Although I used commercial profilers like Rational Quantity and AQTime in the past, and was very satisfied with the results, I found that the disadvantages (hard to setup, unexplainable crashes, slow performance) outweighed the advantages.
Therefore I switched to the free alternatives and I am mainly using "Very Sleepy" at this moment.
If you want to look at the structure of your application (who calls what, references, call trees, ...) look at "Understand for C/C++". This application investigates your source code and allows you to query almost everything from the application's structure.
See the SD C++ Profiler.
Other answers here suggest that probe-oriented profilers have high overhead (10x). This one does not.
Same answer as ---
EDIT: #Steve suggested I give a less pithy answer.
I hear this all the time - "I want to find out where my program spends its time".
Let me suggest an alternate phrasing - "I want to find out why my program spends its time".
Maybe the difference isn't obvious.
When a program executes an instruction, the reason why it is doing so is encoded in the entire state of the program, including the call stack.
Looking only at the program counter is like trying to see if a taxi ride is necessary by profiling the rotation angle of its wheels.
You need to look at the whole state of the program.
There's another myth I hear all the time - that you need to measure the execution time of methods, to find the "slow" ones.
There are many ways for programs to take more time than they need to than by, say, doing a linear search instead of a binary search in some method, which might be the kind of thing people have in mind.
The way to think about it is this:
There isn't just one thing taking more time than necessary. There probably are several.
Each thing taking time is taking some fraction, like 10%, 50%, 90% or some such number. That means if the wall clock could be stopped during that time, that is how much less time the overall app could take.

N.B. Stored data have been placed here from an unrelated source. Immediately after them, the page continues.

(* ===== verification/FaucetSkip.v ===== *)
(** * Faucet: the skip-range cache and the scan cursor

    [canisters/faucet/src/state.rs] (the stable map of skip ranges) and
    [scheduler/scan.rs].  The map is the list of its entries in ascending key
    order; an entry [(low, high)] says that the inclusive interval of block
    ids holds no eligible commitment. *)

From Stdlib Require Import Sorted.
From S2P Require Import Prelude Async Ic Clients FaucetState FaucetTransfer.

(** ** The ordered map *)

Abbreviation SkipRange := (Z * Z)%type.

Inductive SkipRangeInsertError := InvalidRange.

(** [StableBTreeMap::insert] and [StableBTreeMap::remove]. *)
Fixpoint map_insert (low high : Z) (m : list SkipRange) : list SkipRange :=
  match m with
  | [] => [(low, high)]
  | (l, h) :: m' =>
      if low <? l then (low, high) :: (l, h) :: m'
      else if low =? l then (low, high) :: m'
      else (l, h) :: map_insert low high m'
  end.
Definition map_remove (key : Z) (m : list SkipRange) : list SkipRange :=
  filter (fun r : SkipRange => r.1 <> key) m.

(** [map.range(..=k).next_back()] and [map.range((Excluded(k), Unbounded))]. *)
Definition range_last_upto (k : Z) (m : list SkipRange) : option SkipRange :=
  last (filter (fun r : SkipRange => r.1 <= k) m).
Definition range_after (k : Z) (m : list SkipRange) : list SkipRange :=
  filter (fun r : SkipRange => k < r.1) m.

Definition skip_range_containing (id : Z) (m : list SkipRange)
    : result (option SkipRange) SkipRangeInsertError :=
  match range_last_upto id m with
  | None => Ok None
  | Some (low, high) =>
      if high <? low then Err InvalidRange
      else Ok (then_some (id <=? high) (low, high))
  end.

(** The successors that the new interval touches: the extended high end and
    the keys to remove, or [None] when a third entry would be absorbed. *)
Fixpoint absorb (successors : list SkipRange) (end_ : Z) (removed : list Z)
    : result (option (Z * list Z)) SkipRangeInsertError :=
  match successors with
  | [] => Ok (Some (end_, removed))
  | (low, high) :: rest =>
      if high <? low then Err InvalidRange
      else if sat_add end_ 1 <? low then Ok (Some (end_, removed))
      else if Nat.eqb (length removed) 2 then Ok None
      else absorb rest (Z.max end_ high) (removed ++ [low])
  end.

Definition finish_insert (start end_ : Z) (removed : list Z) (m : list SkipRange)
    : result (list SkipRange) SkipRangeInsertError :=
  match absorb (take 3 (range_after start m)) end_ removed with
  | Err e => Err e
  | Ok None => Ok m
  | Ok (Some (end_', removed')) =>
      Ok (map_insert start end_' (foldr map_remove m removed'))
  end.

Definition insert_skip_range (start end_ : Z) (m : list SkipRange)
    : result (list SkipRange) SkipRangeInsertError :=
  if end_ <? start then Err InvalidRange
  else
    match range_last_upto start m with
    | None => finish_insert start end_ [] m
    | Some (low, high) =>
        if high <? low then Err InvalidRange
        else if end_ <=? high then Ok m
        else if start <=? sat_add high 1 then finish_insert low (Z.max end_ high) [low] m
        else finish_insert start end_ [] m
    end.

You want to find out what those things are, whatever they are. Profilers (samplers) work by taking a lot of shallow samples (PC or call stack) and summarizing them to get measurements. But measurements are not what you need. What you need is finding out what it's doing, from a time perspective. It's better to get a small number of samples, like 10 or 20, and examine (not summarize) them. If some activity takes 20%, 50%, or 90% of the time, then that is the probability you will catch it in the act on each sample, so that is roughly the percent of samples on which you will see it. The important thing is finding out what it is, not getting an accurate measurement of something irrelevant.